Systemic control of diabetes, hypertension, hyperlipidemia, nephropathy and other diseases are of paramount importance.

Medical therapy and follow up

Treatment of macular edema is usually needed in order to prevent loss of vision or to try to improve vision. Treatment includes the use of lasers or injection of drugs that cause the retinal swelling/macular edema (from leaking blood vessels) to resolve. Patients are seen monthly if being injected or every 3 months post-laser for macular edema. (DRCR, RIDE, RISE, DAVINCI and ETDRS studies). Several studies indicate that anti-VEGF drugs are more effective than focal laser (DRCR, READ2, RIDE, RISE, DAVINCI). A recent study by the DRCR network has shown all three drugs (bevacizumab, ranibizumab and aflibercept) are effective for macular edema therapy.

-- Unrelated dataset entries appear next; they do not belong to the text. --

Lemma arrowDown_batch (s : CardState) (b : Batch) :
  handleKeyDown exercise s key_ArrowDown b
  = setValueAt cs ((baseIndex cs s + 1) mod len) (emit PreventDefault b).
Proof.
  pose proof len_positive as Hl.
  unfold handleKeyDown.
  change (JsString.eqb key_ArrowDown key_Enter) with false.
  rewrite hasChoices_true, choices_cs.
  change (keyNumber key_ArrowDown) with (@None N).
  change (JsString.eqb key_ArrowDown key_ArrowDown) with true.
  cbv beta iota zeta. simpl orb. cbv iota.
  fold len. destruct (len =? 0)%Z eqn:E; [apply Z.eqb_eq in E; lia|].
  reflexivity.
Qed.

Lemma arrowUp_batch (s : CardState) (b : Batch) :
  handleKeyDown exercise s key_ArrowUp b
  = setValueAt cs ((baseIndex cs s - 1 + len) mod len) (emit PreventDefault b).
Proof.
  pose proof len_positive as Hl.
  unfold handleKeyDown.
  change (JsString.eqb key_ArrowUp key_Enter) with false.
  rewrite hasChoices_true, choices_cs.
  change (keyNumber key_ArrowUp) with (@None N).
  change (JsString.eqb key_ArrowUp key_ArrowDown) with false.
  change (JsString.eqb key_ArrowUp key_ArrowUp) with true.
  cbv beta iota zeta. simpl orb. cbv iota.
  fold len. destruct (len =? 0)%Z eqn:E; [apply Z.eqb_eq in E; lia|].
  reflexivity.
Qed.

Lemma afterArrowDown (s : CardState) :
  nth_error cs (Z.to_nat ((baseIndex cs s + 1) mod len))
  = Some (value (afterKey exercise key_ArrowDown s)).
Proof.
  pose proof len_positive as Hl. pose proof (baseIndex_range s) as Hb.
  unfold afterKey, handleKey, handleEvent. rewrite arrowDown_batch.
  destruct (setValueAt_in_range ((baseIndex cs s + 1) mod len)
              (emit PreventDefault (begin s))) as (c & Hc & ->).
  - apply Z.mod_pos_bound; lia.
  - now rewrite Hc.
Qed.

Lemma afterArrowUp (s : CardState) :
  nth_error cs (Z.to_nat ((baseIndex cs s - 1 + len) mod len))
  = Some (value (afterKey exercise key_ArrowUp s)).
Proof.
  pose proof len_positive as Hl. pose proof (baseIndex_range s) as Hb.
  unfold afterKey, handleKey, handleEvent. rewrite arrowUp_batch.
  destruct (setValueAt_in_range ((baseIndex cs s - 1 + len) mod len)
              (emit PreventDefault (begin s))) as (c & Hc & ->).
  - apply Z.mod_pos_bound; lia.
  - now rewrite Hc.
Qed.

Lemma findIndexFrom_none (v : jsstring) (l : list jsstring) (i : Z) :
  ~ In v l -> findIndexFrom (fun c => JsString.eqb c v) i l = (-1)%Z.
Proof.
  revert i. induction l as [|a l IH]; intros i Hn; simpl; [reflexivity|].
  destruct (JsString.eqb a v) eqn:E.
  - apply jsstring_eqb_eq in E. subst. exfalso. apply Hn. now left.
  - apply IH. intros H. apply Hn. now right.
Qed.

Lemma findIndexFrom_nth (l : list jsstring) (k : nat) (v : jsstring) (i : Z) :
  NoDup l -> nth_error l k = Some v ->
  findIndexFrom (fun c => JsString.eqb c v) i l = (i + Z.of_nat k)%Z.
Proof.
  revert k i. induction l as [|a l IH]; intros k i Hnd Hk.
  - destruct k; discriminate.
  - inversion Hnd as [|? ? Hna Hnd']; subst. simpl.
    destruct k as [|k]; simpl in Hk.
    + injection Hk as ->. rewrite jsstring_eqb_refl. lia.
    + destruct (JsString.eqb a v) eqn:E.
      * apply jsstring_eqb_eq in E. subst.
        exfalso. apply Hna. eapply nth_error_In; eassumption.
      * rewrite (IH k (i + 1)%Z Hnd' Hk). lia.
Qed.

Lemma baseIndex_unselected (s : CardState) :
  ~ In (value s) cs -> baseIndex cs s = 0%Z.
Proof.
  intros H. unfold baseIndex, findIndex.
  now rewrite findIndexFrom_none.
Qed.

Lemma baseIndex_selected (s : CardState) (k : nat) :
  NoDup cs -> nth_error cs k = Some (value s) -> baseIndex cs s = Z.of_nat k.
Proof.
  intros Hnd Hk. unfold baseIndex, findIndex.
  rewrite (findIndexFrom_nth cs k (value s) 0 Hnd Hk).
  destruct (0 <=? _)%Z eqn:E; [lia | apply Z.leb_gt in E; lia].
Qed.

End Arrows.

(** C1, as the specification words it, fails: with nothing selected the
    base index is 0 and [ArrowDown] moves on from it, so the first press
    selects ["kot"] (index 1), not ["dom"] (index 0). *)
Lemma arrowDown_unselected_skips_first :
  ~ In (value resetState) sampleChoices
  /\ value (afterKey sampleChoiceExercise key_ArrowDown resetState)
     = JsString.lit "kot"
  /\ nth_error sampleChoices 0
     <> Some (value (afterKey sampleChoiceExercise key_ArrowDown resetState)).
Proof.
  split; [|split].
  - simpl. intros [H | [H | [H | []]]]; discriminate.
  - reflexivity.
  - discriminate.
Qed.

(** C1 (amended): in multiple-choice mode with [n] distinct choices and
    none of them selected, [ArrowDown] selects index [1 mod n] (index 1
    of 3), a further [ArrowDown] selects index [2 mod n] (index 2 of 3),
    and [ArrowUp], pressed with nothing selected or with index 0
    selected, wraps to the last index [n - 1]. *)
Theorem arrows_move_from_base_index :
  forall (exercise : Exercise) (cs : list jsstring) (s : CardState),
    choices exercise = Some cs -> cs <> [] -> NoDup cs ->
    ~ In (value s) cs ->
    let n := length cs in
    let s1 := afterKey exercise key_ArrowDown s in
    let s2 := afterKey exercise key_ArrowDown s1 in
    nth_error cs (1 mod n) = Some (value s1)
    /\ nth_error cs (2 mod n) = Some (value s2)
    /\ nth_error cs (n - 1) = Some (value (afterKey exercise key_ArrowUp s))
    /\ (forall s0, nth_error cs 0 = Some (value s0) ->
        nth_error cs (n - 1)
        = Some (value (afterKey exercise key_ArrowUp s0))).
Proof.
  intros exercise cs s Hc Hne Hnd Hun n s1 s2.
  assert (Hn : (0 < n)%nat)
    by (subst n; destruct cs; [congruence | simpl; lia]).
  assert (Hlen : (0 < Z.of_nat n)%Z) by lia.
  assert (H1 : nth_error cs (1 mod n) = Some (value s1)).
  { subst s1. rewrite <- (afterArrowDown exercise cs Hc Hne s).
    rewrite (baseIndex_unselected cs s Hun). fold n.
    change (0 + 1)%Z with (Z.of_nat 1).
    now rewrite <- Nat2Z.inj_mod, Nat2Z.id. }
  assert (Hup : forall t, baseIndex cs t = 0%Z ->
            nth_error cs (n - 1)
            = Some (value (afterKey exercise key_ArrowUp t))).
  { intros t Ht. rewrite <- (afterArrowUp exercise cs Hc Hne t).
    rewrite Ht. fold n.
    replace (0 - 1 + Z.of_nat n)%Z with (Z.of_nat n - 1)%Z by lia.
    rewrite Z.mod_small by lia.
    f_equal. lia. }
  split; [exact H1|]. split; [|split].
  - subst s2. rewrite <- (afterArrowDown exercise cs Hc Hne s1).
    rewrite (baseIndex_selected cs s1 (1 mod n) Hnd H1). fold n.
    change 1%Z with (Z.of_nat 1).
    rewrite <- Nat2Z.inj_add, <- Nat2Z.inj_mod, Nat2Z.id.
    now rewrite Nat.Div0.add_mod_idemp_l.
  - apply Hup. now apply baseIndex_unselected.
  - intros s0 H0. apply Hup.
    unfold baseIndex, findIndex.
    destruct cs as [|c0 cs']; [congruence|].
    simpl in H0. injection H0 as ->. simpl.
    now rewrite jsstring_eqb_refl.
Qed.

Lemma arrows_move_from_base_index_witness :
  let s := resetState in
  let n := length sampleChoices in
  let s1 := afterKey sampleChoiceExercise key_ArrowDown s in
  let s2 := afterKey sampleChoiceExercise key_ArrowDown s1 in
  nth_error sampleChoices (1 mod n) = Some (value s1)
  /\ nth_error sampleChoices (2 mod n) = Some (value s2)
  /\ nth_error sampleChoices (n - 1)
     = Some (value (afterKey sampleChoiceExercise key_ArrowUp s))
  /\ (forall s0, nth_error sampleChoices 0 = Some (value s0) ->
      nth_error sampleChoices (n - 1)
      = Some (value (afterKey sampleChoiceExercise key_ArrowUp s0))).
Proof.
  apply (arrows_move_from_base_index sampleChoiceExercise sampleChoices
           resetState).
  - reflexivity.
  - discriminate.
  - repeat constructor; simpl; intuition discriminate.
  - simpl. intuition discriminate.
Defined.

(** ** The check guard, the Enter key and the checked state *)

Lemma depsChanged_same (e : Exercise) : depsChanged e e = false.
Proof.
  unfold depsChanged. rewrite N.eqb_refl.
  destruct (snd (effectDeps e)); [now rewrite Nat.eqb_refl | reflexivity].
Qed.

Treatment of PDR is laser photocoagulation of the peripheral retina/panretinal photocoagulation (PRP). The laser is used to create scars on the peripheral retina. If successful, vitreous bleeding may be averted. Sometimes the proliferative disease is advanced and there is bleeding filling the eye (and preventing laser to be done) or scar tissue that wrinkles the retina or pulls it off the eyewall surface. In these situations, surgery is necessary (see vitrectomy for more information). In cases of NVD/ NVE with NVI, anti-VEGF injections into the eye can also be used. DRCR protocol S showed that anti-VEGF drug ranibizumab was noninferior to PRP in PDR. Anti-VEGF injections are sometimes used in concert with laser when rubeosis and neovascular glaucoma are present. Anti-VEGF are also given prior to vitrectomy surgery in selected cases.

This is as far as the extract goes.